OCC: David Stankiewicz, Special Counsel, Securities and Corporate Practices Division, (202) 649-5510; Daniel Perez, Attorney, Legislative and Regulatory Activities Division, (202) 649-5490 or, for persons who are deaf or hard of hearing, TTY, (202) 649-5597; or Patricia Dalton, Technical Expert, Asset Management Group, Market Risk, at (202) 649-6360.

FDIC: Thomas F. Lyons, Chief, Policy & Program Development, (202) 898-6850; Michael W. Orange, Senior Trust Examination Specialist, Policy & Program Development, (678) 916-2289, Risk Management Policy Branch, Division of Risk Management Supervision; Annmarie H. Boyd, Counsel, Bank Activities Unit, (202) 898-3714; Benjamin J. Klein, Counsel, Bank Activities Unit, (202) 898-7027, Supervision and Legislation Branch, Legal Division.

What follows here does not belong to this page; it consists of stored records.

(* ===== verification/Rv64Run.v ===== *)
(** Reset, the run loop and the host interface of the emulator
    ([src/emulator/rv64.c], lines 516-580), and the native front end [src/emulator/runner.c]. *)
From S2P Require Import Prelude Rv64State Rv64Mem Rv64Csr Rv64Alu Rv64Float Rv64Exec.

Definition rv_init (entry : Z) (s : rv) : rv :=
  let s := set_xreg (afill 32 (xreg s) 0 0) (set_freg (afill 32 (freg s) 0 0) s) in
  let s := set_csr_arr (afill 4096 (csr s) 0 0) s in
  let s := set_pc entry (set_ticks 0 (set_timecmp 0 s)) in
  let s := set_privilege 0 (set_halted 0 (set_fault 0 (set_timer_steps 0 s))) in
  let s := set_in_read 0 (set_in_write 0 (set_out_read 0 (set_out_write 0 s))) in
  let s := set_fetch_url 0 (set_fetch_destination 0 s) in
  let s := set_fetch_url_length 0 (set_fetch_capacity 0 (set_fetch_length 0 (set_fetch_status 0 s))) in
  flush_tlb s.

Section run.
Context `{HF : HostFloat}.

(** The locals of [rv_run] that live across iterations. *)
Record loop := Loop { l_now : Z; l_here : Z; l_until : Z; l_stopped : Z; l_s : rv }.

(** The timer block, lines 539-546.  [inl]: the interrupt was taken ([continue]). *)
Definition timer_tick (now here until stopped : Z) (s : rv) : loop + (Z * rv) :=
  if until =? 0 then inr (until, s)
  else
    let until := u32 (until - 1) in
    if negb (until =? 0) then inr (until, s)
    else
      let s := setcsr SIP (Z.lor (getcsr s SIP) IP_STIP) s in
      if (negb (privilege s =? 0) || tst (getcsr s SSTATUS) STATUS_SIE) &&
         tst (Z.land (getcsr s SIP) (getcsr s SIE)) IP_STIP then
        let s := set_pc here (set_timer_steps until (set_ticks now s)) in
        let s := trap 5 0 1 s in
        inl (Loop now (pc s) until 0 s)
      else inr (1, s).

(** The instruction fetch, lines 548-557: the raw word, or the state after a fetch fault. *)
Definition fetch_insn (here : Z) (s : rv) : option Z * rv :=
  if negb (Z.shiftr (Z.lxor here (fetch_vpage s)) 12 =? 0) then
    match load here 4 0 0 s with
    | (false, _, s) =>
        let s := set_pc here s in
        (None, trap (if fault s =? 2 then 1 else 12) (fault_addr s) 0 s)
    | (true, raw, s) =>
        let slot := TLB_SLOT here 0 in
        let ppage := aget (tlb_ppage s) slot in
        if (aget (tlb_tag s) slot =? TLB_TAG s here) && (u64 (ppage - RAM_BASE) <? RAM_SIZE) then
          let vpage := Z.land here (not64 4095) in
          (Some raw, set_fetch_delta (u64 (ppage - vpage)) (set_fetch_vpage vpage s))
        else (Some raw, s)
    end
  else (Some (mget 4 (ram s) (u32 (u64 (u64 (here + fetch_delta s) - RAM_BASE)))), s).

(** One iteration of the loop of [rv_run]. *)
Definition run_step (time_advance : Z) (l : loop) : loop :=
  let now := u64 (l_now l + time_advance) in
  match timer_tick now (l_here l) (l_until l) (l_stopped l) (l_s l) with
  | inl l => l
  | inr (until, s) =>
      if negb (l_stopped l =? 0) then Loop now (l_here l) until (l_stopped l) s
      else
        match fetch_insn (l_here l) s with
        | (None, s) => Loop now (pc s) until (l_stopped l) s
        | (Some raw, s) =>
            if Z.land (u32 raw) 127 =? 0x73 then
              let s := set_timer_steps until (set_ticks now s) in
              let '(here, s) := execute (u32 raw) (l_here l) s in
              Loop now here (timer_steps s) (halted s) s
            else
              let '(here, s) := execute (u32 raw) (l_here l) s in
              Loop now here until (l_stopped l) s
        end
  end.

Fixpoint run_loop (count : nat) (time_advance : Z) (l : loop) : loop :=
  match count with
  | O => l
  | S count => run_loop count time_advance (run_step time_advance l)
  end.

Definition rv_run (count time_advance : Z) (s : rv) : Z * rv :=
  let now := ticks s in let here := pc s in
  let s := set_tick_step time_advance s in
  let s := if timecmp s =? 0 then s else set_csr STIMECMP (timecmp s) s in
  let l := run_loop (Z.to_nat count) time_advance (Loop now here (timer_steps s) (halted s) s) in
  let s := set_ticks (l_now l) (set_timer_steps (l_until l) (l_s l)) in
  let s := set_pc (l_here l) (set_halted (l_stopped l) s) in
  (fault s, s).

End run.

(** ** UART queues and the fetch device, seen from the host *)

Definition rv_input (byte : Z) (s : rv) : rv :=
  if u32 (in_write s - in_read s) <? UART_CAP then
    set_uart_in (aset (uart_in s) (Z.land (in_write s) (UART_CAP - 1)) (u8 byte))
      (set_in_write (u32 (in_write s + 1)) s)
  else s.

Definition rv_output_count (s : rv) : Z := u32 (out_write s - out_read s).
Definition rv_output (s : rv) : Z * rv :=
  if out_read s =? out_write s then (0xffffffff, s)
  else (aget (uart_out s) (Z.land (out_read s) (UART_CAP - 1)),
        set_out_read (u32 (out_read s + 1)) s).
Definition rv_fetch_complete (length status : Z) (s : rv) : rv :=
  set_fetch_status status (set_fetch_length length s).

End Further Info End Preamble Start Supplemental Information

SUPPLEMENTARY INFORMATION:

I. Background

Pursuant to 12 CFR 12.9 and 151.130, a national bank or federal savings association (“FSA”) (collectively, “OCC-supervised institutions”) generally may not effect or enter into a contract for the purchase or sale of a security that provides for payment of funds and delivery of securities later than the third business day after the date of the contract, unless otherwise expressly agreed to by the parties at the time of the transaction. Similarly, pursuant to 12 CFR 344.7, an FDIC-supervised institution [1] (together with OCC-supervised institutions, “banks”) generally may not effect or enter into a contract for the purchase or sale of a security that provides for payment of funds and delivery of securities later than the third business day after the date of the contract, unless otherwise expressly agreed to by the parties at the time of the transaction.[2] The three-day settlement cycle, which is the current standard for the securities industry in the United States, is known as “T+3”—shorthand for “trade date plus three days.” The Agencies are proposing to amend 12 CFR 12.9, 151.130, and 344.7 by shortening the settlement cycle from three days to two (i.e., a “T+2” settlement cycle). By shortening the settlement cycle, the proposed change will directly reduce banks' exposure to their trade counterparties during the settlement period and thus mitigate banks' operational and systemic risk.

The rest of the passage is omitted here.